Concentric Energy Corp.
(An Exploration Stage Company)
Notes to Consolidated Financial Statements
Note 8. Stock Based Compensation and Other Equity Transactions — The Company sponsors a non- qualified stock compensation program (the “Plan”). Awards under the Plan and their terms are recommended by the Company’s Compensation Committee and approved by the Company’s Board of Directors. The maximum term of an option is ten years. The Company is authorized to issue up to 1,600,000 shares under this Plan from its authorized but unissued common shares. Under the Plan, if employment is terminated, an employee may exercise options which have vested within ninety days of the termination date.
Fair value is determined using the Black-Scholes option pricing model with the following assumptions:
                 
    2008     2007  
Risk-free interest rate
    0.82% - 4.45 %     4.23% - 4.90 %
Expected volatility
    79% - 142 %     127% - 131 %
Expected life (in years)
    2-4       5  
Expected dividends
  $     $  
Assumptions used to estimate the compensation expense are determined as follows:
    Expected term is determined using the contractual term which management believes approximates the actual expected term;
 
    Expected volatility is measured using the average historical daily changes in the market price of comparable publicly traded mining companies’ common stock over the expected term of the award;
 
    Risk-free interest rate is equivalent to the implied yield on zero-coupon U.S. Treasury bonds with a remaining maturity equal to the expected term of the awards; and,
 
    Forfeitures are based on the history of cancellations of similar awards granted by the Company and management’s analysis of potential forfeitures.
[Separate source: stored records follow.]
(* ===== verification/ConfSafe.v ===== *)
(** * From the configuration to safe runs

    Assembling well-typed intermediate actions gives pipelines that are safe on
    the packets of the stream; together with the translation (ConfSound.v), the
    identification of streams (ParseTree.v) and the runs (RunSafe.v), an
    accepted configuration never makes a packet action leave the packet. *)

From S2P Require Import Prelude TimeUtils CString Protocol Packet HeaderField Checksum ParseTree SeqGen Pof Action Object Pipeline PipelineRun ConfUtils ConfActions ConfPipeline ConfTyping ConfSound ConfPacket Assemble ActionSafe RunSafe Interface.
Import Time CStr Proto Pkt Field Csum Parse POF(ActionResult(..)) Act Obj Pipe ConfU ConfA ConfP Typing Sound ConfPkt Asm ActSafe RunSafe Ifc.

Module ConfSafe.

#[local] Open Scope list_scope.
#[local] Open Scope Z_scope.

(** Packets that need less scratch space. *)
Lemma fits_mono n n' s p : n <= n' → fits n s p → fits n' s p.
Proof. intros Hn [? ? ? ? ?]. split; try done. lia. Qed.

Lemma exec_safe_mono n s a n' n'' s' : n' <= n'' → exec_safe n s a n' s' → exec_safe n s a n'' s'.
Proof.
  intros Hn He env w p Hf. destruct (He env w p Hf) as (r & p' & ev & E & Hf'). do 3 eexists. split; [exact E|]. by eapply fits_mono.
Qed.

(** ** Assignments *)

Section readers.
Context (c : Conf) `{!PropertyReaders c}.

Lemma assign_edits n s a a' : assign_ok c s a → assemble_assign a = Good a' → edits n s (edit_assign a').
Proof.
  intros [Hk Hr] H p Hf. unfold assemble_assign in H. unfold rhs_ok in Hr. destruct (rhs a) as [hf rd|v|ifc prop rd].
  - good_subst H. destruct Hr as (Hs & -> & Hw). unfold edit_assign. cbn [read write write_state].
    destruct (read_field_total n s p _ hf _ Hf Hk Hs Hw) as (b & -> & L). eexists. split; [done|]. by apply fits_set_buf.
  - destruct Hr as [Hv Hw]. pose proof (writer_shape _ _ _ (Hw (PtrOwn []))) as [Ec _]%same_shape_true. cbn in Ec.
    destruct (field_ok_idx _ _ Hk) as (_ & _ & Hc & _).
    destruct (copy_const_ok v ltac:(lia) Hv) as (v' & Ev & Hv' & Eo' & Ec'). rewrite Ev in H. good_subst H.
    unfold edit_assign. cbn [read write write_state constant]. rewrite <- Eo', <- Ec' in Hw.
    destruct (const_writes n s p _ _ v' Hf Hk Hv' Hw) as (b & -> & L). eexists. split; [done|]. by apply fits_set_buf.
  - good_subst H. destruct Hr as [Hg Hw]. destruct (property_readers _ _ _ _ _ _ Hg) as (v & Hv & Eo & Ec & Hrd).
    unfold edit_assign. cbn [read write write_state]. rewrite Hrd. rewrite <- Eo, <- Ec in Hw.
    destruct (const_writes n s p _ _ v Hf Hk Hv Hw) as (b & -> & L). eexists. split; [done|]. by apply fits_set_buf.
Qed.

Lemma assigns_edits n s l l' :
  Forall (assign_ok c s) l → assemble_assigns l = Good l' → Forall (λ a, edits n s (edit_assign a)) l'.
Proof.
  intros Hl. revert l'. induction Hl as [|a l Ha Hl IH]; intros l' H; cbn [assemble_assigns] in H; [good_subst H; constructor|].
  res_inv H. good_subst H. constructor; [by eapply assign_edits | by apply IH].
Qed.

(** ** Single actions *)

Context {R : Type} `{!MaintenancePoints R}.

Definition same_pipes (b b' : Build (R := R)) : Prop := b_pipes b' = b_pipes b ∧ b_next b' = b_next b.

Lemma ref_object_same o b b' : ref_object o b = Good b' → same_pipes b b'.
Proof. unfold ref_object. destruct (_ !! _); [|done]. intros H. by good_subst H. Qed.

Lemma store_pipes_same o l b b' : store_pipes o l b = Good b' → same_pipes b b'.
Proof. unfold store_pipes. destruct (_ !! _) as [[[] ?]|]; try done. intros H. by good_subst H. Qed.

Lemma deref_ca_Good {A} (o : option A) a : deref_ca o = Good a ↔ o = Some a.
Proof. destruct o; cbn; split; congruence. Qed.

Lemma csum_cp s d cp : csum_ok s d → checksum_params d = Good cp → cp_ok s cp.
Proof.
  intros (f & Ef & Hk & Hs & Hp) H. unfold checksum_params in H. res_inv H. apply deref_ca_Good in E. good_subst H. simplify_eq.
  destruct (field_ok_idx _ _ Hk) as (Hi & _). split; cbn; [done|]. destruct Hp as [?|(? & ? & _)]; [by left|right]. split; [done|lia].
Qed.

Lemma trivial_exec n s a : (∀ env w p, ∃ r ev, packet_execute env w a p = Some (r, p, ev)) → exec_safe n s a n s.
Proof. intros H env w p Hf. destruct (H env w p) as (r & ev & E). eauto 10. Qed.

Lemma send_safe n s i : exec_safe n s (ACTION_SEND i) n s.
Proof. intros env w p Hf. do 3 eexists. split; [done|]. apply fits_set_buf; [done|]. apply sent_length. Qed.

Lemma detect_elim n s o stack a :
  (∀ p, stack = Some p → detect_ok s p) → create_action_elim o stack = Some a → ∃ d, a = ACTION_ELIM o d ∧ detects n s d.
Proof.
  intros Hd H. unfold create_action_elim in H. destruct stack as [p|].
  - destruct (analyze_detects n s p (Hd p eq_refl)) as (d & E & D). rewrite E in H. cbn in H. simplify_eq. eauto.
  - simplify_eq. eexists. split; [done|]. apply no_detect.
Qed.

Lemma leaf_runs s ca b a b' :
  leaf_ok c s ca → (length s < 20)%nat → assemble_leaf ca b = Good (a, b') →
  same_pipes b b' ∧ ∀ P n l, runs P n s l → runs P n s (a :: l).
Proof.
  intros Hk Hs H.
  assert (∀ r : Res Action, (a ← r; Good (a, b)) = Good (a, b') → r = Good a ∧ same_pipes b b') as Honly.
  { intros r Hr. res_inv Hr. injection Hr as <- <-. done. }
  assert (∀ a0, (∀ n, exec_safe n s a0 n s) → ∀ P n l, runs P n s l → runs P n s (a0 :: l)) as Hexec
    by (intros a0 He P n l Hl; by eapply runs_packet).
  destruct ca as [|x|d|h i|v offl| |el|r pn stk|f|pn|o|o|o|p|f|f|br o stk|i|g|h f bl pi| |f cs|d|f|f];
    cbn [leaf_ok] in Hk; try done; cbn [assemble_leaf] in H; cbv beta zeta in H; try done.
  - apply Honly in H as [H Hsp]. apply fmap_Good in H as (cp & E & ->). split; [done|]. apply Hexec.
    intros n. by eapply checksum_safe, csum_cp.
  - apply Honly in H as [H Hsp]. res_inv H. good_subst H. split; [done|]. intros P n l. by apply runs_object.
  - injection H as <- <-. split; [done|]. apply Hexec. intros n. apply trivial_exec. eauto.
  - apply Honly in H as [H Hsp]. apply fmap_Good in H as (l' & E & ->). split; [done|]. apply Hexec. destruct Hk as [Hne Hk].
    intros n. apply edit_safe. unfold assemble_fieldassigns in E. destruct el; [done|]. by eapply assigns_edits.
  - destruct r as [r|], pn as [pn|]; try done. res_inv H. apply deref_ca_Good in E, E0. injection E as <-.
    injection H as <- <-. split; [by eapply ref_object_same|]. intros P n l Hl.
    destruct (detect_elim n s _ _ _ Hk E0) as (d & -> & D). by apply runs_elim.
  - injection H as <- <-. split; [done|]. apply Hexec. intros n. by apply filteroam_safe.
  - destruct p; [|done]. res_inv H. injection H as <- <-. split; [by eapply ref_object_same|]. intros P n l. by apply runs_object.
  - destruct f as [f|]; [|done]. apply Honly in H as [H Hsp]. injection H as <-. split; [done|]. apply Hexec. intros n. by apply readseq_safe.
  - destruct f as [f|]; [|done]. apply Honly in H as [H Hsp]. injection H as <-. split; [done|]. apply Hexec. intros n. by apply readtstamp_safe.
  - destruct i as [i|]; [|done]. apply Honly in H as [H Hsp]. injection H as <-. split; [done|]. apply Hexec. intros n. apply send_safe.
  - destruct g; [|done]. res_inv H. injection H as <- <-. split; [by eapply ref_object_same|]. intros P n l. by apply runs_object.
  - destruct f as [f|]; [|done]. apply Honly in H as [H Hsp]. injection H as <-. split; [done|]. apply Hexec.
    intros n. destruct Hk as (? & _ & ?). by apply setlength_safe.
  - injection H as <- <-. split; [done|]. apply Hexec. intros n. apply trivial_exec. cbn. eauto.
  - destruct f as [f|]; [|done]. apply Honly in H as [H Hsp]. injection H as <-. split; [done|]. apply Hexec.
    intros n. destruct Hk as (Hf & _ & Hc). unfold create_action_ttlreduce. destruct cs as [g|]; apply ttlreduce_safe; try done.
    + intros _. by apply Hc.
    + cbn. destruct (field_ok_idx _ _ Hf) as (Hi & _). lia.
  - apply Honly in H as [H Hsp]. apply fmap_Good in H as (cp & E & ->). split; [done|]. apply Hexec.
    intros n. by eapply verify_safe, csum_cp.
  - destruct f as [f|]; [|done]. apply Honly in H as [H Hsp]. injection H as <-. split; [done|]. apply Hexec. intros n. by apply writeseq_safe.
  - destruct f as [f|]; [|done]. apply Honly in H as [H Hsp]. injection H as <-. split; [done|]. apply Hexec. intros n. by apply writetstamp_safe.
Qed.
Lemma srv6_header_spec oamif stk m p req now src :
  packet_wf p → len p = 0 → length (loc (sid_address m)) = 8%nat → src = srv6_source oamif stk → length src = 16%nat →
  let i := request_get_identification_data req in
  ∃ p1, pack_srv6_message_header oamif stk m p req now = Some (request_object req now, p1) ∧ laid p1 srv6_stack ∧
    buf p1 !! 6%nat = Some IPPROTO_IPV6 ∧ buf p1 !! 46%nat = Some IPPROTO_ICMPV6 ∧
    buf p1 !! 62%nat = src !! 14%nat ∧ buf p1 !! 63%nat = src !! 15%nat ∧
    buf p1 !! 85%nat = Some (srv6_identifier i) ∧ buf p1 !! 87%nat = Some (i_seq i).
Proof.
  intros Hwf Hlen Hloc Hsrc Hs i. unfold pack_srv6_message_header. fold i. cbv zeta. pose proof (laid_start p Hwf Hlen) as H. revert H.
  set (p0 := packet_enlarge_scratch (packet_clear_headers p)). clearbody p0. change (proto_len PROTO_ID_IPv6) with 40. change (proto_len PROTO_ID_ICMPv6) with 8.
  intros H. lay H. lay Hl. lay Hl0. lay Hl. rewrite <- Hsrc. unfold srv6_outer, srv6_inner.
  destruct (loc (sid_address m)) as [|s0 [|s1 [|s2 [|s3 [|s4 [|s5 [|s6 [|s7 [|? ?]]]]]]]]] eqn:El; try discriminate Hloc.
  assert (sid_octets (sid_address m) = [s0; s1; s2; s3; s4; s5; s6; s7; source_code (loc_source (sid_address m)); 0; 0; 0; 0; 0; 0; 0]) as -> by (unfold sid_octets; by rewrite El).
  cbn [drop take app replicate mbind option_bind].
  put_at Hl0 0%nat. put_at Hl 0%nat. put_at Hl0 1%nat.
  assert (Z.of_nat (length (IPPROTO_ICMPV6 :: i_ttl i :: src ++ [0; 0; 0; 0; 0; 0; 0; 0; 0; 0; 0; 0; 0; 0; 0; 1])) = 34) as Hlen6 by (cbn [length]; rewrite length_app, Hs; reflexivity).
  put_at Hl 1%nat. put_at Hl0 2%nat. put_at Hl 2%nat.
  eexists. split; [reflexivity|]. split; [by apply laid_stamp, laid_sequence|]. change (buf (stamp ?q _ _)) with (buf q).
  match type of Hl0 with laid ?q _ => change (buf (q <| sequence := _ |>)) with (buf q) end.
  split_and!; [look 6 | look 46 | look 62 | look 63 | look 85 | look 87]; try done.
  - change ((src ++ [0; 0; 0; 0; 0; 0; 0; 0; 0; 0; 0; 0; 0; 0; 0; 1]) !! 14%nat = src !! 14%nat). by rewrite lookup_app_l by (rewrite Hs; lia).
  - change ((src ++ [0; 0; 0; 0; 0; 0; 0; 0; 0; 0; 0; 0; 0; 0; 0; 1]) !! 15%nat = src !! 15%nat). by rewrite lookup_app_l by (rewrite Hs; lia).
Qed.
(* ===== verification/ObjState.v ===== *)
(** * The states that objects report (seq_gen.c, seq_recov.c, pof.c, replicate.c, pipeline.c)

    The [get_state] callbacks of the four object types: JSON objects with the
    name, the type and the counters of an object. *)

From S2P Require Import Prelude TimeUtils Packet SeqGen SeqRecov Pof Object Pipeline CString HashMap Double Json OamCodec.
From Stdlib Require Import Ascii QArith.

Module OState.
Import CStr HMap Dbl Json Codec.

#[local] Open Scope string_scope.
#[local] Open Scope list_scope.
#[local] Open Scope Z_scope.


Definition object_of (l : list (string * JsonValue)) : JsonTable := foldl (λ js x, json_object_insert js x.1 x.2) empty_object l.

Definition text (s : string) : JsonValue := json_string (Some s).

(** [(x / NSEC_PER_SEC) * 1000] in double precision. *)
Definition dround (q : Q) : Q := match round_double false q with Dnum _ m e => dval m e | _ => q end.
Definition msec_number (t : Time.timespec) : JsonValue :=
  let ns := dround (inject_Z (Time.tv_sec t * 1000000000 + Time.tv_nsec t)) in
  json_number (round_double false (Qmult (dround (Qdiv ns (inject_Z 1000000000))) (inject_Z 1000))).

Section states.
Import Gen.

Definition sgen_get_state_json (g : SequenceGenerator) : JsonTable :=
  object_of ([("type", text "seqgen"); ("name", text (name g)); ("use_init_flag", json_bool (use_init_flag g));
              ("use_reset_flag", json_bool (use_reset_flag g)); ("seq", int_number (gen_seq_num g))]
             ++ (if use_reset_flag g then [("resets", int_number (resets g))] else [])).

End states.

Section rec.
Import Rcvy.

Definition algorithm_name (a : SequenceRecoveryAlgorithm) : string :=
  match a with RCVY_Match => "match" | RCVY_Vector => "vector" | RCVY_SeamlessVector => "seamless_vector" end.

(** The text ends at the first element that is neither 0 nor 1. *)
Fixpoint history_text (l : mem) : string :=
  match l with
  | [] => EmptyString
  | x :: l => if x =? 1 then String "1"%char (history_text l) else if x =? 0 then String "0"%char (history_text l) else EmptyString
  end.

(** [debug]: debug logging of the module is enabled. *)
Definition srec_get_state_json (debug : bool) (r : SequenceRecovery) : JsonTable :=
  object_of ([("type", text "seqrec"); ("name", text (name r)); ("recovery_algorithm", text (algorithm_name (algorithm (conf r))));
              ("reset_msec", int_number (reset_msec (conf r))); ("recovery_seq_num", int_number (recv_seq (win r)));
              ("passed_packets", int_number (passed_packets (cnt r))); ("discarded_packets", int_number (discarded_packets (cnt r)));
              ("out_of_order_packets", int_number (out_of_order_packets (cnt r))); ("rogue_packets", int_number (rogue_packets (cnt r)));
              ("seq_recovery_resets", int_number (seq_recovery_resets r))]
             ++ (if algorithm (conf r) is RCVY_Match then [] else
                   [("use_init_flag", json_bool (use_init_flag (conf r))); ("use_reset_flag", json_bool (use_reset_flag (conf r)));
                    ("recovery_init_seq_num", int_number (recv_seq (init_win r))); ("history_length", int_number (history_length (conf r)));
                    ("latent_error_paths", int_number (latent_error_paths (lat r))); ("latent_error_resets", int_number (latent_error_resets (lat r)));
                    ("latent_errors", int_number (latent_errors (lat r)))]
                   ++ (if debug then [("history", text (history_text (take (Z.to_nat (history_length (conf r))) (history (win r)))))] else []))).

End rec.

(** The name is in the part of the object that all types share. *)
Definition pof_get_state_json (name : string) (q : POF.Pof) : JsonTable :=
  object_of [("type", text "pof"); ("name", text name); ("max_buffer_length", int_number (POF.queue_max_len q));
             ("max_delay", msec_number (POF.pof_max_delay q)); ("last_sent", int_number (POF.pof_last_sent q));
             ("current_buffer_length", int_number (POF.queue_len q)); ("take_any_time", msec_number (POF.pof_take_any_time q))].

Definition pipe_get_state (p : Pipe.Pipeline) : JsonValue :=
  JObject (object_of [("name", text (Pipe.pl_name p)); ("mask_state", text (if Pipe.mask p then "masked" else "unmasked"));
                      ("action_count", int_number (Z.of_nat (length (Pipe.actions p))))]).

(** [pipes] are the pipelines by their handles; a deleted one is no pipeline. *)
Definition repl_get_state_json (pipes : nat → option Pipe.Pipeline) (name : string) (r : Obj.Replicate) : option JsonTable :=
  ps ← mapM pipes (Obj.r_pipes r);
  Some (object_of [("type", text "replicate"); ("name", text name); ("packets_passed", int_number (Obj.packets_passed r));
                   ("octets_passed", int_number (Obj.octets_passed r));
                   ("pipelines", JArray (foldl (λ l p, json_array_push l (pipe_get_state p)) [] ps))]).

(** The call through the method table. *)
Definition get_state (debug : bool) (pipes : nat → option Pipe.Pipeline) (name : string) (o : Obj.PipelineObject) : option JsonTable :=
  match o with
  | Obj.PIPEOBJ_SEQGEN g => Some (sgen_get_state_json g)
  | Obj.PIPEOBJ_SEQREC r => Some (srec_get_state_json debug (Rcvy.main_rec r))
  | Obj.PIPEOBJ_POF q => Some (pof_get_state_json name q)
  | Obj.PIPEOBJ_REPL r => repl_get_state_json pipes name r
  end.

End OState.
Definition parse_with_return (c : OamCore) (type : string) (with_iface : bool) (cmd : string) (g : Registry)
    : option (OamRequest * option string * Registry) :=
  '(iface, start, r, rest) ← scan_arguments with_iface (new_oam_request c type) cmd;
  match rest with
  | None => Some (set_error r (type +:+ " arguments invalid"), None, g)
  | Some rest =>
      '(ok, r, g) ← parse_start c type start r g;
      if negb ok then Some (r, None, g)
      else
        '(ok, r) ← parse_returnif c r iface;
        Some (r, if (ok : bool) then Some rest else None, g)
  end.

(** A request is always returned; it has an error when the command is wrong. *)
Definition parse_ping_command (c : OamCore) (cmd : string) (allow_returniface allow_num : bool) (g : Registry)
    : option (OamRequest * Registry) :=
  let at_sign := is_char cmd "@"%char in
  if at_sign && negb allow_returniface then Some (set_error (new_oam_request c "ping") "ping return interface is not allowed", g)
  else
    '(r, rest, g) ← parse_with_return c "ping" at_sign cmd g;
    match rest with
    | None => Some (r, g)
    | Some rest =>
        '(_, r) ← parse_ping_options r rest allow_num;
        Some (if r_background r then r <| r_count := 0 |> else r, g)
    end.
The Company adopted SFAS 123(R) using the modified prospective transition method. Under this transition method, compensation cost recognized subsequent to the year ended December 31, 2006 includes: a) compensation cost for all share-based payments granted prior to, but not yet vested as of January 1, 2006, if any, based on the grant date fair value estimate in accordance with the original provisions of SFAS 123, and b) compensation cost for all share-based payments granted subsequent to January 1, 2007, based on the grant-date fair value estimated in accordance with the provisions of SFAS 123(R). The results for the prior periods have not been restated.
During the year ended December 31, 2008, the Company granted no stock options under the Plan and no options were exercised under the Plan. Total compensation expense resulting from the Plan for the year was $144,997. The fair value of the options that vested during the year ended December 31, 2008 was $271,605. At December 31, 2008, all of the Company’s outstanding stock options were vested.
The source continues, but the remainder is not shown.